Saved data entries
◇ ◇ ◇

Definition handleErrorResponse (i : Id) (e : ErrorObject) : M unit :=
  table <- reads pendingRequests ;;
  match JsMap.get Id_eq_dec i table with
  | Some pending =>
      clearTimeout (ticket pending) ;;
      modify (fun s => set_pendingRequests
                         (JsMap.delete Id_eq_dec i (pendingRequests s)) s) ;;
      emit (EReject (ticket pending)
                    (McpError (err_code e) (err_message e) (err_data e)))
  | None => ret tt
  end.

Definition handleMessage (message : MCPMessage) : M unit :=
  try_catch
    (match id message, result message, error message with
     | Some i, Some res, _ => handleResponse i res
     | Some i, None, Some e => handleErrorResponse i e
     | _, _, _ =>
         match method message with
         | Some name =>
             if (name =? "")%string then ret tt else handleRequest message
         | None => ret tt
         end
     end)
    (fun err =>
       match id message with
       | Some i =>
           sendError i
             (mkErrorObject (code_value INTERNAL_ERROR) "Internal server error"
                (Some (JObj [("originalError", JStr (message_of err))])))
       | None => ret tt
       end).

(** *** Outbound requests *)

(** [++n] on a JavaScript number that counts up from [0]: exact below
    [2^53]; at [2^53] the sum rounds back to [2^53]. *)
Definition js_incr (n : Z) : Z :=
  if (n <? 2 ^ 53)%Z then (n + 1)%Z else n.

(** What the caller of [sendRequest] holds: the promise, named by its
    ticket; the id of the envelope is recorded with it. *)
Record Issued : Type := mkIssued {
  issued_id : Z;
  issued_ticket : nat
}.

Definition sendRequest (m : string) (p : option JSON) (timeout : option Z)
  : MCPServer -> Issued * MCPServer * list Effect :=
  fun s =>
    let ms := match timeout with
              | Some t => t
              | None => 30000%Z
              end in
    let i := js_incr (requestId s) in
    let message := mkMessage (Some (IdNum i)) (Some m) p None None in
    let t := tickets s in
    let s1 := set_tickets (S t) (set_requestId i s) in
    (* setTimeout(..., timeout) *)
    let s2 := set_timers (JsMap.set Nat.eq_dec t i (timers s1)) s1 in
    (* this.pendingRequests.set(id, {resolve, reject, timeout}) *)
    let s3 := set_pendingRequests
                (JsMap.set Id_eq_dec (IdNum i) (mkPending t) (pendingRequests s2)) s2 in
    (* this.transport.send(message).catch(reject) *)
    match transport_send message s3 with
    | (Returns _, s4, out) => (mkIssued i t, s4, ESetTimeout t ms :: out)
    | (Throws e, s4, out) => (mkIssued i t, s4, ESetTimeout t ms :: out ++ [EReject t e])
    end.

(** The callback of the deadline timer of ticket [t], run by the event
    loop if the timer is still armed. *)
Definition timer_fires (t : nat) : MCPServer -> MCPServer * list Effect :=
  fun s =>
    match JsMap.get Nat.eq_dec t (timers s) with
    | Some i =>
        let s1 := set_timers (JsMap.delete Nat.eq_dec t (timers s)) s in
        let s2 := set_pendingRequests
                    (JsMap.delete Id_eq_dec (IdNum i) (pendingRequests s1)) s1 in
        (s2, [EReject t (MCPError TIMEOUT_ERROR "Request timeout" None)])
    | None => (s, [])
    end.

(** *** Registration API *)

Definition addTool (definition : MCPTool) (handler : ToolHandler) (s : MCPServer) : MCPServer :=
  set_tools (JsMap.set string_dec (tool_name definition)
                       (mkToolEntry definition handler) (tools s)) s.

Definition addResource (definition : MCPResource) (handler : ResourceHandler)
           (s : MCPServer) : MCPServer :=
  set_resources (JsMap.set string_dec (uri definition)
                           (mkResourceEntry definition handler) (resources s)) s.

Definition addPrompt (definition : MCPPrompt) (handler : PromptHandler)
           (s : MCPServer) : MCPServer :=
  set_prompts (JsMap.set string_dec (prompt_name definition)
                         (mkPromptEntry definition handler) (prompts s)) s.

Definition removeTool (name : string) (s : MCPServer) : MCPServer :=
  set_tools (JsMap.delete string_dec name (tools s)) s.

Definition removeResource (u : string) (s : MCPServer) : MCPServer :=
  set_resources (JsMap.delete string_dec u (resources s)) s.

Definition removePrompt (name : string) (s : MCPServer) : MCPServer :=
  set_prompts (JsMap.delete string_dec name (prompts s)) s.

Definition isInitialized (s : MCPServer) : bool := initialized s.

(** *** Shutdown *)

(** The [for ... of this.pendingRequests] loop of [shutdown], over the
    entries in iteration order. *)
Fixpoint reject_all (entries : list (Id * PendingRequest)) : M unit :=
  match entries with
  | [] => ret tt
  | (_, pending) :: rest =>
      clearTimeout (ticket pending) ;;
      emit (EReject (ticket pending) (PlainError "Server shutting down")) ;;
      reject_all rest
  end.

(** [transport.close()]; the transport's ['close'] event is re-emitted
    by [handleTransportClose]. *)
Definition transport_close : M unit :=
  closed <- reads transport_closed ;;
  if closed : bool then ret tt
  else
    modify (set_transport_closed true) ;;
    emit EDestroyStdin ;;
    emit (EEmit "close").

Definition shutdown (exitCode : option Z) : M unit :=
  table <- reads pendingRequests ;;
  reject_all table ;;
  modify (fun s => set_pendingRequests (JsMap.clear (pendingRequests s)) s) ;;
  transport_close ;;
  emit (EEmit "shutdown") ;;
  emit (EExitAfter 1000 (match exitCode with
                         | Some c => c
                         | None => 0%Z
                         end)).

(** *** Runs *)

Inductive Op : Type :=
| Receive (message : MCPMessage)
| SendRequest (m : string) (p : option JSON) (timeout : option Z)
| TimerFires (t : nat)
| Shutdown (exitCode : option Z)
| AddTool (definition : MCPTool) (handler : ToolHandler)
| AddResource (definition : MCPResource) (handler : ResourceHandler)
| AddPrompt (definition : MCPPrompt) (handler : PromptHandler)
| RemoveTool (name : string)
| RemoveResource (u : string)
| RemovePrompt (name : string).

◇ ◇ ◇

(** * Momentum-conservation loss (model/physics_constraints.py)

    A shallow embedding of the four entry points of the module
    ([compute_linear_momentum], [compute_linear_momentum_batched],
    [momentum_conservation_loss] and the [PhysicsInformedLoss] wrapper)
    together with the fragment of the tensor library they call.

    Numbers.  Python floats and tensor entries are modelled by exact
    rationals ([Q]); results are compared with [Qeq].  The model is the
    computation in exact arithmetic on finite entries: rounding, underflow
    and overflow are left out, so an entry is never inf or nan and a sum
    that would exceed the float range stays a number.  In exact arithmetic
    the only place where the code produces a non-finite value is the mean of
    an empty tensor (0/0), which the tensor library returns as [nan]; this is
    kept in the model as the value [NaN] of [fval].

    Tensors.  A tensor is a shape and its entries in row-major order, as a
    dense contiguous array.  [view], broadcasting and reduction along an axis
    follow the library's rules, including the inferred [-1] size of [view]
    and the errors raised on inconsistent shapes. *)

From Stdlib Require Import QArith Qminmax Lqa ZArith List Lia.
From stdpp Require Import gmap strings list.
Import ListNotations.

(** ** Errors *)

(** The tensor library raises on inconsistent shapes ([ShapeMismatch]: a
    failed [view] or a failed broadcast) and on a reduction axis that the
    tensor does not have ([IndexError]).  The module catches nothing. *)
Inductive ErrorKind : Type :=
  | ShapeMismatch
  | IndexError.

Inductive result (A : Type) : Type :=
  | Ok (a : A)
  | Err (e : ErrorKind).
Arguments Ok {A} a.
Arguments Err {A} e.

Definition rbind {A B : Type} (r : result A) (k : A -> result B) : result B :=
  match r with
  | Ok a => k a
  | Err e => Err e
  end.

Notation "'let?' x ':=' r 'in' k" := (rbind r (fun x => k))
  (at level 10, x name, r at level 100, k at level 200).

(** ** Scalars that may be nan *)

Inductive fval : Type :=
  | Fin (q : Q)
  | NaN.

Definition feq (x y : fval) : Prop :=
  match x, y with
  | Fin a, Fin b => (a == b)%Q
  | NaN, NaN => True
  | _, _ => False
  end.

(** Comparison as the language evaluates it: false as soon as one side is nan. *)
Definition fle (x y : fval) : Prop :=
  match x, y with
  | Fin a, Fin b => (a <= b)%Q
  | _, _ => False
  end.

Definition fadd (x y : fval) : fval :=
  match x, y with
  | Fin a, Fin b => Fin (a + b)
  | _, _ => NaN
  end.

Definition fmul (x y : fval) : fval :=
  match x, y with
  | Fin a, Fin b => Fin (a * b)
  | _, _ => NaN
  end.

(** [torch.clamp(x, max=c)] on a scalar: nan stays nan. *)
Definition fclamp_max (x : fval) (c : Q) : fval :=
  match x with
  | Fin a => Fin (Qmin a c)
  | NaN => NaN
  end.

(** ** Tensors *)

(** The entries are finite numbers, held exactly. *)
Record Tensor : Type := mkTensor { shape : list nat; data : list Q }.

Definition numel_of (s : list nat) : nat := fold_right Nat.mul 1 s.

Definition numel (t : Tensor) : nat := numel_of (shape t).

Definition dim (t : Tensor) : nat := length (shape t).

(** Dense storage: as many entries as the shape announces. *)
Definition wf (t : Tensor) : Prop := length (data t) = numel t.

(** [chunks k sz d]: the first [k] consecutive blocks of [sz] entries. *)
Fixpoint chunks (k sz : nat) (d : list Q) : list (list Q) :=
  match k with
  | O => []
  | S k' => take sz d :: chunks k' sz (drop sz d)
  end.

◇ ◇ ◇

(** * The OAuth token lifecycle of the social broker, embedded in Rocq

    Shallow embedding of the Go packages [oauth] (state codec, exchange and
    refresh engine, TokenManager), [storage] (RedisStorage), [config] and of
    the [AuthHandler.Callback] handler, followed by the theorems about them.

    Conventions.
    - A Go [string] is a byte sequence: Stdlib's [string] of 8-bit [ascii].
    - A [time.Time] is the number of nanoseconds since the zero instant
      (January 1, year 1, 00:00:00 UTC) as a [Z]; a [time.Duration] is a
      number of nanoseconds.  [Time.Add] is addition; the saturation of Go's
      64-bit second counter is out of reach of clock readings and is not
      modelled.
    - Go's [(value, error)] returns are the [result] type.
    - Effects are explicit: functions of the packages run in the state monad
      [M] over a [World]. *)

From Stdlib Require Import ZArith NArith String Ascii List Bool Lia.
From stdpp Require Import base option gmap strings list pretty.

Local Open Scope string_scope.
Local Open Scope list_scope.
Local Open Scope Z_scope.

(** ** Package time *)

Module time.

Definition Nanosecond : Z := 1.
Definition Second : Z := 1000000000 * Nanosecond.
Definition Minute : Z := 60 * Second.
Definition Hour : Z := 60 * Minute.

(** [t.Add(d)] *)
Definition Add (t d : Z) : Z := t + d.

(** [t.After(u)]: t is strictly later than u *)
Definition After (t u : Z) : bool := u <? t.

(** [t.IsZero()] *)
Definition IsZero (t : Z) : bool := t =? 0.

◇ ◇ ◇

### [What you need to do]
Retype the portion of the data above that starts on the line with "Definition fadd (x" and finishes on the line with "Definition dim (t", including both of those lines.

### [Solution below]
Definition fadd (x y : fval) : fval :=
  match x, y with
  | Fin a, Fin b => Fin (a + b)
  | _, _ => NaN
  end.

Definition fmul (x y : fval) : fval :=
  match x, y with
  | Fin a, Fin b => Fin (a * b)
  | _, _ => NaN
  end.

(** [torch.clamp(x, max=c)] on a scalar: nan stays nan. *)
Definition fclamp_max (x : fval) (c : Q) : fval :=
  match x with
  | Fin a => Fin (Qmin a c)
  | NaN => NaN
  end.

(** ** Tensors *)

(** The entries are finite numbers, held exactly. *)
Record Tensor : Type := mkTensor { shape : list nat; data : list Q }.

Definition numel_of (s : list nat) : nat := fold_right Nat.mul 1 s.

Definition numel (t : Tensor) : nat := numel_of (shape t).

Definition dim (t : Tensor) : nat := length (shape t).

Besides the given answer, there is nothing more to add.